Since C compilers also have no safety checks for integer overflow, this means that adding a negative unsigned number (such as -5) to a positive unsigned number (such as 10) gives a result that makes sense (such as 5).
You can imitate this behaviour by using ~@as(u32, 0) (which is equivalent to -1 as a uint32 in C) and wrapping addition/subtraction operators.

2 Likes

Your link is broken FYI.

The problem is that the enum is anonymous, so it’s essentially the same as #define MZ_DEFAULT_COMPRESSION -1. In C, the size and signedness of enums is implementation-defined (except that the type must be able to represent all enum values). Had the enum been defined like typedef enum mz_compression_levels { ... } mz_compression_levels and the function taken mz_compression_levels level_and_flags Zig would have no problem using the translated code.

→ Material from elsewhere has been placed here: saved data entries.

Lemma Trip_save_stored (t t0 t' : Trip) (k : nat) (s s' : Store) :
  Trip_get s k = Some t0 -> trip_id t = Some k ->
  Trip_save t s = (inr t', s') ->
  t' = t /\ Trip_get s' k = Some t.
Proof.
  intros Hget Hk. unfold Trip_save. rewrite Hk. simpl.
  destruct (negb (Trip_fk_ok s t)); [discriminate|].
  assert (Hex : existsb (fun r => is_key (trip_id r) k) (trips s) = true).
  { rewrite existsb_find. unfold Trip_get, get_by in Hget. now rewrite Hget. }
  rewrite Hex. intros H. inversion H; subst. split; auto.
  unfold Trip_get, get_by. simpl. apply find_update_row; auto.
  apply is_key_eq. exact Hk.
Qed.

Lemma Trip_events_ext (s s' : Store) (t t' : Trip) :
  events s' = events s -> trip_id t' = trip_id t ->
  Trip_events s' t' = Trip_events s t.
Proof. unfold Trip_events. now intros -> ->. Qed.

Lemma Trip_calculate_totals_spec (t t' : Trip) (k : nat) (s s' : Store) :
  Trip_get s k = Some t ->
  Trip_calculate_totals t s = (inr t', s') ->
  Trip_get s' k = Some t' /\ same_but_trips s s' /\ same_but_totals t t'
  /\ totals_agree s' t' /\ totals_zero_when_empty s' t'.
Proof.
  intros Hget Hcalc. unfold Trip_calculate_totals in Hcalc.
  pose proof (Trip_get_key _ _ _ Hget) as [Hk _].
  pose proof (Trip_save_frame _ _ _ _ Hcalc) as Hfr.
  eapply Trip_save_stored in Hcalc as [-> Hget']; eauto.
  split; [exact Hget'|]. split; [exact Hfr|].
  split; [unfold same_but_totals; simpl; tauto|].
  destruct Hfr as (_ & _ & _ & _ & Hev).
  match goal with |- context [totals_agree s' ?T] => set (t1 := T) in * end.
  assert (Hevs : Trip_events s' t1 = Trip_events s t)
    by (apply Trip_events_ext; auto).
  split.
  - unfold totals_agree. rewrite Hevs. simpl.
    repeat split; apply aggregate_Sum_sum_where.
  - unfold totals_zero_when_empty. rewrite Hevs. simpl.
    repeat split; intros; now apply aggregate_Sum_empty.
Qed.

C and Zig have fundamentally different ideas about implicit conversions so there’s no way around this without changing the original C header. You will have to use @bitCast(MZ_DEFAULT_COMPRESSION) in Zig when using that enum constant where an unsigned integer is expected.

2 Likes

It’s usually a shortcut for ‘set all bits to 1’ without having to worry about the actual width of the integer type, and the underlying type of enum in C is poorly defined anyway.

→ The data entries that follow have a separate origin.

Lemma update_overwrites_supplied_fields_witness :
  fst (update 20 sample_store sample_id only_completed)
  = Some {| id := sample_id;
            title := Some (str_of "Original");
            completed := Some true;
            created_at := 10;
            updated_at := 20 |}.
Proof.
  exact (proj1 (@update_overwrites_supplied_fields 20%Z sample_store
                  sample_id only_completed sample_task eq_refl eq_refl)).
Defined.

Lemma update_explicit_null_title_witness :
  exists data new,
    validate_TaskUpdate null_title_body = Some data
    /\ TaskUpdate.title_set data = true
    /\ TaskUpdate.title data = None
    /\ update 20 sample_store sample_id data =
       (Some new, {| _tasks := dict_set sample_id new (_tasks sample_store) |})
    /\ get (snd (update 20 sample_store sample_id data)) sample_id = Some new
    /\ title new = None
    /\ updated_at new = 20%Z.
Proof.
  apply (@update_explicit_null_title 20%Z sample_store sample_id sample_task
           null_title_body); reflexivity.
Defined.

Lemma sample_store_wf : wf sample_store.
Proof.
  unfold wf, wf_dict. simpl. repeat constructor. simpl. tauto.
Qed.

Lemma delete_removes_and_reports_witness :
  fst (delete sample_store sample_id) = true
  /\ get (snd (delete sample_store sample_id)) sample_id = None.
Proof.
  pose proof (@delete_removes_and_reports sample_store sample_id
                sample_store_wf) as H.
  simpl in H. destruct H as (H1 & H2 & _). split; [exact H1 | exact H2].
Defined.

(** ** Failure leaves the store alone *)

Lemma update_unknown now self task_id data :
  get self task_id = None -> update now self task_id data = (None, self).
Proof.
  unfold get, update. now intros ->.
Qed.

Some compilers (like GCC or Clang) have a -Wsign-conversion to warn on implicit signed/unsigned conversion and at least in my own C projects I have that warning enabled (unfortunately it’s not in any of the common warning sets like -Wall -Wextra).

2 Likes

I would use std.math.maxInt(u32) instead of -1 when defining this type of enums. It produces same bitpattern for unsigned integers.

1 Like

I wanted to say that the closest equivalent in Zig would be:

const x: u32 = 0 -% 1;

But that doesn’t actually compile because Zig seems to turn this into const x: u32 = -1;:

error: type 'u32' cannot represent integer value '-1'

Zig’s expression resolution really works in mysterious ways…

Both 0 and 1 are comptime_int, so the result of 0 -% 1 is a comptime_int. It doesn’t underflow, so it gets evaluated to -1. And only then is it evaluated attempted to make it fit in a u32.

2 Likes

I was going to counter with:

    const x: u32 = ~0;

but lol, that doesn’t compile either:

main.zig:4:20: error: unable to perform binary not operation on type 'comptime_int'
    const x: u32 = ~0;

(Not that people like Python here much I guess, but you can do this in Python even though Python’s ints are bigints too.)

1 Like

Someone attempted to make it compile just recently. But it turns out to be a bad idea.

1 Like

const x = ~@as(u32, 0);

Has worked for me.
I think the issue is that 0 is assumed as comptime_int by default and zig can’t do a bitwise not on a comptime_int because it doesn’t have a specific number of bits.

4 Likes

I believe the following is more readable:

const x = std.math.maxInt(u32);
2 Likes

I don’t know, I think it depends. If x is a bitmask I would argue that expressing it with a binary operation communicates intent more clearly.
In the general case I think it’s pretty subjective. Personally, I prefer writing it down on my own instead of calling a function when they take the same amount of space because I can verify the code is correct by looking at it instead of going to the function definition.

1 Like